**WORK INSTRUCTION**
Only the lines from the top of the data through the line with "Definition DescriptorFileName dbname" should be repeated, each exactly as written.
==== DATA EXCERPTS
(* ===== verification/Filenames.v ===== *)
(** * Names of the files of a database ([leveldb/filenames.h], [filenames.cc]) *)
From S2P Require Import Prelude Keys StrUtil.

Inductive FileType := kLogFile | kDBLockFile | kTableFile | kDescriptorFile | kCurrentFile | kTempFile | kInfoLogFile.
#[global] Instance FileType_eq_dec : EqDecision FileType.
Proof. solve_decision. Defined.

Section Names.
Variable ndebug : bool.
Implicit Types (dbname : Slice) (number : Z).

Definition MakeFileName (name : Slice) number (suffix : string) : Slice := name ++ lit "/" ++ zero_padded 6 number ++ lit "." ++ lit suffix.
(** The names of numbered files assert a positive number. *)
Definition numbered (number : Z) (name : Slice) : option Slice := _ ← assert_ ndebug (number >? 0); Some name.
Definition LogFileName dbname number : option Slice := numbered number (MakeFileName dbname number "log").
Definition TableFileName dbname number : option Slice := numbered number (MakeFileName dbname number "ldb").
Definition SSTTableFileName dbname number : option Slice := numbered number (MakeFileName dbname number "sst").
Definition DescriptorFileName dbname number : option Slice := numbered number (dbname ++ lit "/MANIFEST-" ++ zero_padded 6 number).
Definition TempFileName dbname number : option Slice := numbered number (MakeFileName dbname number "dbtmp").
Definition CurrentFileName dbname : Slice := dbname ++ lit "/CURRENT".
Definition LockFileName dbname : Slice := dbname ++ lit "/LOCK".
Definition InfoLogFileName dbname : Slice := dbname ++ lit "/LOG".
Definition OldInfoLogFileName dbname : Slice := dbname ++ lit "/LOG.old".
End Names.

(** [ParseFileName] of a name without its directory; [None] is the result [false]. *)
Definition ParseFileName (fname : Slice) : option (Z * FileType) :=
  if bool_decide (fname = lit "CURRENT") then Some (0, kCurrentFile)
  else if bool_decide (fname = lit "LOCK") then Some (0, kDBLockFile)
  else if bool_decide (fname = lit "LOG") || bool_decide (fname = lit "LOG.old") then Some (0, kInfoLogFile)
  else if starts_with fname (lit "MANIFEST-") then
    '(num, rest) ← ConsumeDecimalNumber (drop (length (lit "MANIFEST-")) fname);
    if bool_decide (rest = []) then Some (num, kDescriptorFile) else None
  else
    '(num, suffix) ← ConsumeDecimalNumber fname;
    if bool_decide (suffix = lit ".log") then Some (num, kLogFile)
    else if bool_decide (suffix = lit ".sst") || bool_decide (suffix = lit ".ldb") then Some (num, kTableFile)
    else if bool_decide (suffix = lit ".dbtmp") then Some (num, kTempFile)
    else None.

(** The name without its directory. *)
Definition base_name (dbname name : Slice) : Slice := drop (length dbname + 1) name.

Lemma base_MakeFileName dbname n suffix : base_name dbname (MakeFileName dbname n suffix) = zero_padded 6 n ++ lit "." ++ lit suffix.
Proof. unfold base_name, MakeFileName. rewrite <- drop_drop, drop_app_length. reflexivity. Qed.

(** A name that starts with a digit is parsed as a number. *)
Lemma Parse_digit c s : is_digit c = true -> ParseFileName (c :: s) =
    '(num, suffix) ← ConsumeDecimalNumber (c :: s);
    if bool_decide (suffix = lit ".log") then Some (num, kLogFile)
    else if bool_decide (suffix = lit ".sst") || bool_decide (suffix = lit ".ldb") then Some (num, kTableFile)
    else if bool_decide (suffix = lit ".dbtmp") then Some (num, kTempFile)
    else None.
Proof.
  intros Hc. unfold is_digit in Hc. bool_hyps. unfold ParseFileName.
  assert (∀ d t, 57 < d -> c :: s <> d :: t) as Hne by (intros d t Hd [= -> _]; lia).
  rewrite !bool_decide_false by (apply Hne; reflexivity). cbn [orb].
  assert (starts_with (c :: s) (lit "MANIFEST-") = false) as ->; [| done].
  unfold starts_with. apply bool_decide_eq_false. intros E. vm_compute in E. injection E as E _. lia.
Qed.
Lemma Parse_MakeFileName dbname n suffix : word 64 n -> ParseFileName (base_name dbname (MakeFileName dbname n suffix)) =
    if bool_decide (lit "." ++ lit suffix = lit ".log") then Some (n, kLogFile)
    else if bool_decide (lit "." ++ lit suffix = lit ".sst") || bool_decide (lit "." ++ lit suffix = lit ".ldb") then Some (n, kTableFile)
    else if bool_decide (lit "." ++ lit suffix = lit ".dbtmp") then Some (n, kTempFile)
    else None.
Proof.
  intros Hn. rewrite base_MakeFileName. pose proof (Consume_zero_padded 6 n (lit "." ++ lit suffix) Hn) as Hc.
  destruct (zero_padded_head 6 n) as (c & s & E & Hd); [destruct Hn as [H0 H1]; split; [done |]; change (2 ^ 64) with 18446744073709551616 in H1; change (10 ^ 20) with 100000000000000000000; lia |].
  rewrite E in *. cbn [app] in *. rewrite Parse_digit by done. rewrite Hc; [done |]. intros c0 r [= <- _]. reflexivity.
Qed.

(** File names round-trip: the names that the database gives to its files parse back, without the directory, to
    the number and the type of the file, for every number of 64 bits but the 0 that the name functions refuse; the names without a number parse to 0. *)
Theorem file_names_roundtrip (ndebug : bool) (dbname : Slice) (n : Z) : word 64 n -> n <> 0 ->
  let parsed name := ParseFileName (base_name dbname name) in
  (parsed <$> LogFileName ndebug dbname n) = Some (Some (n, kLogFile)) /\
  (parsed <$> TableFileName ndebug dbname n) = Some (Some (n, kTableFile)) /\
  (parsed <$> SSTTableFileName ndebug dbname n) = Some (Some (n, kTableFile)) /\
  (parsed <$> TempFileName ndebug dbname n) = Some (Some (n, kTempFile)) /\
  (parsed <$> DescriptorFileName ndebug dbname n) = Some (Some (n, kDescriptorFile)) /\
  parsed (CurrentFileName dbname) = Some (0, kCurrentFile) /\ parsed (LockFileName dbname) = Some (0, kDBLockFile) /\
  parsed (InfoLogFileName dbname) = Some (0, kInfoLogFile) /\ parsed (OldInfoLogFileName dbname) = Some (0, kInfoLogFile).
Proof.
  intros Hn H0 parsed. unfold LogFileName, TableFileName, SSTTableFileName, TempFileName, DescriptorFileName, numbered.
  rewrite assert_bool by (apply Z.gtb_lt; destruct Hn; lia). cbn [mbind option_bind fmap option_fmap option_map]. unfold parsed.
  rewrite !Parse_MakeFileName by done. split_and!; try reflexivity.
  - unfold base_name. rewrite <- drop_drop, drop_app_length. change (drop 1 (lit "/MANIFEST-" ++ zero_padded 6 n)) with (lit "MANIFEST-" ++ zero_padded 6 n).
    unfold ParseFileName. rewrite !bool_decide_false by (intros E; cbn in E; discriminate E). cbn [orb]. rewrite starts_with_app, drop_app_length.
    rewrite <- (app_nil_r (zero_padded 6 n)), Consume_zero_padded by done. reflexivity.
  - unfold CurrentFileName, base_name. rewrite <- drop_drop, drop_app_length. reflexivity.
  - unfold LockFileName, base_name. rewrite <- drop_drop, drop_app_length. reflexivity.
  - unfold InfoLogFileName, base_name. rewrite <- drop_drop, drop_app_length. reflexivity.
  - unfold OldInfoLogFileName, base_name. rewrite <- drop_drop, drop_app_length. reflexivity.
Qed.
Lemma file_names_roundtrip_witness : LogFileName false (lit "/tmp/db") 42 = Some (lit "/tmp/db/000042.log") /\
  (ParseFileName ∘ base_name (lit "/tmp/db")) <$> LogFileName false (lit "/tmp/db") 42 = Some (Some (42, kLogFile)).
Proof.
  pose proof (file_names_roundtrip false (lit "/tmp/db") 42 ltac:(by_compute) ltac:(done)) as (H & _).
  split; [vm_compute; reflexivity | exact H].
Defined.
========
**OUTPUT OF THE EXERCISE**
(* ===== verification/Filenames.v ===== *)
(** * Names of the files of a database ([leveldb/filenames.h], [filenames.cc]) *)
From S2P Require Import Prelude Keys StrUtil.

Inductive FileType := kLogFile | kDBLockFile | kTableFile | kDescriptorFile | kCurrentFile | kTempFile | kInfoLogFile.
#[global] Instance FileType_eq_dec : EqDecision FileType.
Proof. solve_decision. Defined.

Section Names.
Variable ndebug : bool.
Implicit Types (dbname : Slice) (number : Z).

Definition MakeFileName (name : Slice) number (suffix : string) : Slice := name ++ lit "/" ++ zero_padded 6 number ++ lit "." ++ lit suffix.
(** The names of numbered files assert a positive number. *)
Definition numbered (number : Z) (name : Slice) : option Slice := _ ← assert_ ndebug (number >? 0); Some name.
Definition LogFileName dbname number : option Slice := numbered number (MakeFileName dbname number "log").
Definition TableFileName dbname number : option Slice := numbered number (MakeFileName dbname number "ldb").
Definition SSTTableFileName dbname number : option Slice := numbered number (MakeFileName dbname number "sst").
Definition DescriptorFileName dbname number : option Slice := numbered number (dbname ++ lit "/MANIFEST-" ++ zero_padded 6 number).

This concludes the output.